India's telecoms regulator must guard against overly aggressive price-cutting in the nation's fast-growing telephone industry, a key policy maker said on Thursday.
"The regulator has to be reasonably vigilant against predatory tariffs," Rakesh Mohan, deputy governor of the Reserve Bank of India, told a World Bank conference in Bangalore. He earlier headed a government group on infrastructure.
Firms affiliated to HongKong's Hutchison group, India's powerful Reliance conglomerate and aggressive start-up Bharti Televentures Ltd, 16 per cent owned by Singapore Telecom, are among the key competitors.
India currently has 13 million cellular subscribers in a nation of one billion people. Its telephone penetration is 5.4 per cent, far below the global average of 15 per cent.
The number of connections is nearly doubling every year. Pricing plans frequently change with lower rates and incentives.

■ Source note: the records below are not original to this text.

(** * pdf_to_text: OCR extraction, regex clean-up and whitelist-aware
      spell correction of scanned PDF documents.

    A shallow embedding of [pdf_to_text.py].  Python [str] values are lists
    of Unicode code points; the third-party engines (Poppler rasterizer,
    Tesseract, spaCy, pyspellchecker, difflib's similarity) are the fields
    of the class [Env]; printing, engine calls and the file system are
    threaded through a small state-and-exception monad. *)

From Stdlib Require Import NArith List Lia QArith Ascii String DecimalString.
From stdpp Require Import base list strings gmap sets.

Local Open Scope N_scope.
Local Open Scope list_scope.

(** ** Strings *)

(** A Python [str]: a sequence of code points. *)
Abbreviation str := (list N).

(** A literal of the source, as code points. *)
Definition lit (s : string) : str :=
  map N_of_ascii (String.list_ascii_of_string s).

Arguments lit : simpl never.

Definition nl : N := 10.
Definition space : N := 32.
Definition period : N := 46.
Definition asterisk : N := 42.
Definition middle_dot : N := 183.

(** [str(n)] for a non-negative integer. *)
Definition str_of_nat (n : nat) : str :=
  lit (DecimalString.NilEmpty.string_of_uint (Nat.to_uint n)).

(** ** Character classes of [re] on [str] patterns *)

Definition in_range (lo hi c : N) : bool := (lo <=? c) && (c <=? hi).

Definition in_ranges (rs : list (N * N)) (c : N) : bool :=
  existsb (fun r => in_range (fst r) (snd r) c) rs.

(** [\s]: the code points for which [str.isspace] holds. *)
Definition whitespace_ranges : list (N * N) :=
  [(9, 13); (28, 32); (133, 133); (160, 160); (5760, 5760); (8192, 8202);
   (8232, 8233); (8239, 8239); (8287, 8287); (12288, 12288)].

Definition is_space : N -> bool := in_ranges whitespace_ranges.

(** [\d]: the decimal digits of every script (category Nd). *)
Definition decimal_ranges : list (N * N) :=
  [(48, 57); (1632, 1641); (1776, 1785); (1984, 1993); (2406, 2415);
   (2534, 2543); (2662, 2671); (2790, 2799); (2918, 2927); (3046, 3055);
   (3174, 3183); (3302, 3311); (3430, 3439); (3558, 3567); (3664, 3673);
   (3792, 3801); (3872, 3881); (4160, 4169); (4240, 4249); (6112, 6121);
   (6160, 6169); (6470, 6479); (6608, 6617); (6784, 6793); (6800, 6809);
   (6992, 7001); (7088, 7097); (7232, 7241); (7248, 7257); (42528, 42537);
   (43216, 43225); (43264, 43273); (43472, 43481); (43504, 43513);
   (43600, 43609); (44016, 44025); (65296, 65305); (66720, 66729);
   (68912, 68921); (69734, 69743); (69872, 69881); (69942, 69951);
   (70096, 70105); (70384, 70393); (70736, 70745); (70864, 70873);
   (71248, 71257); (71360, 71369); (71472, 71481); (71904, 71913);
   (72016, 72025); (72784, 72793); (73040, 73049); (73120, 73129);
   (92768, 92777); (92864, 92873); (93008, 93017); (120782, 120831);
   (123200, 123209); (123632, 123641); (125264, 125273); (130032, 130041)].

Definition is_decimal : N -> bool := in_ranges decimal_ranges.

(** [[a-z]], [[A-Z]], [[0-9]]: plain code point ranges. *)
Definition is_lower : N -> bool := in_range 97 122.
Definition is_upper : N -> bool := in_range 65 90.
Definition is_ascii_digit : N -> bool := in_range 48 57.

Definition is_period (c : N) : bool := c =? period.
Definition is_asterisk (c : N) : bool := c =? asterisk.
Definition is_middle_dot (c : N) : bool := c =? middle_dot.
Definition is_nl (c : N) : bool := c =? nl.

(** ** [re.sub] and [str.replace] *)

(** Left-to-right scan shared by [re.sub] (for a pattern that cannot match
    the empty string) and [str.replace]: at each position not covered by the
    previous match, [m] gives the length of the match starting there, if
    any; the match is replaced by [repl] and the scan resumes after it.
    [skip] counts the characters of the current match still to pass. *)
Fixpoint scan_sub (m : str -> option nat) (repl : str) (skip : nat) (s : str)
  : str :=
  match s with
  | [] => []
  | c :: s' =>
      match skip with
      | S n => scan_sub m repl n s'
      | O =>
          match m s with
          | Some (S n) => repl ++ scan_sub m repl n s'
          | _ => c :: scan_sub m repl 0 s'
          end
      end
  end.

(** Length of the longest prefix of [s] made of [p] characters. *)
Fixpoint run_len (p : N -> bool) (s : str) : nat :=
  match s with
  | c :: s' => if p c then S (run_len p s') else O
  | [] => O
  end.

Mohan told reporters that the telecoms regulator needs to guard against bankruptcies in the industry, in the light of the financial difficulties faced by companies like US-based WorldCom Inc.
After initially auctioning telephone licences for fixed line services, the government switched to a policy of revenue sharing with free entry for firms and also raised the number of players in GSM technology-based mobile phone service zones.
The government has also allowed fixed line firms to offer limited mobility using the CDMA technology, complicating the competition between land line and mobile phone service firms.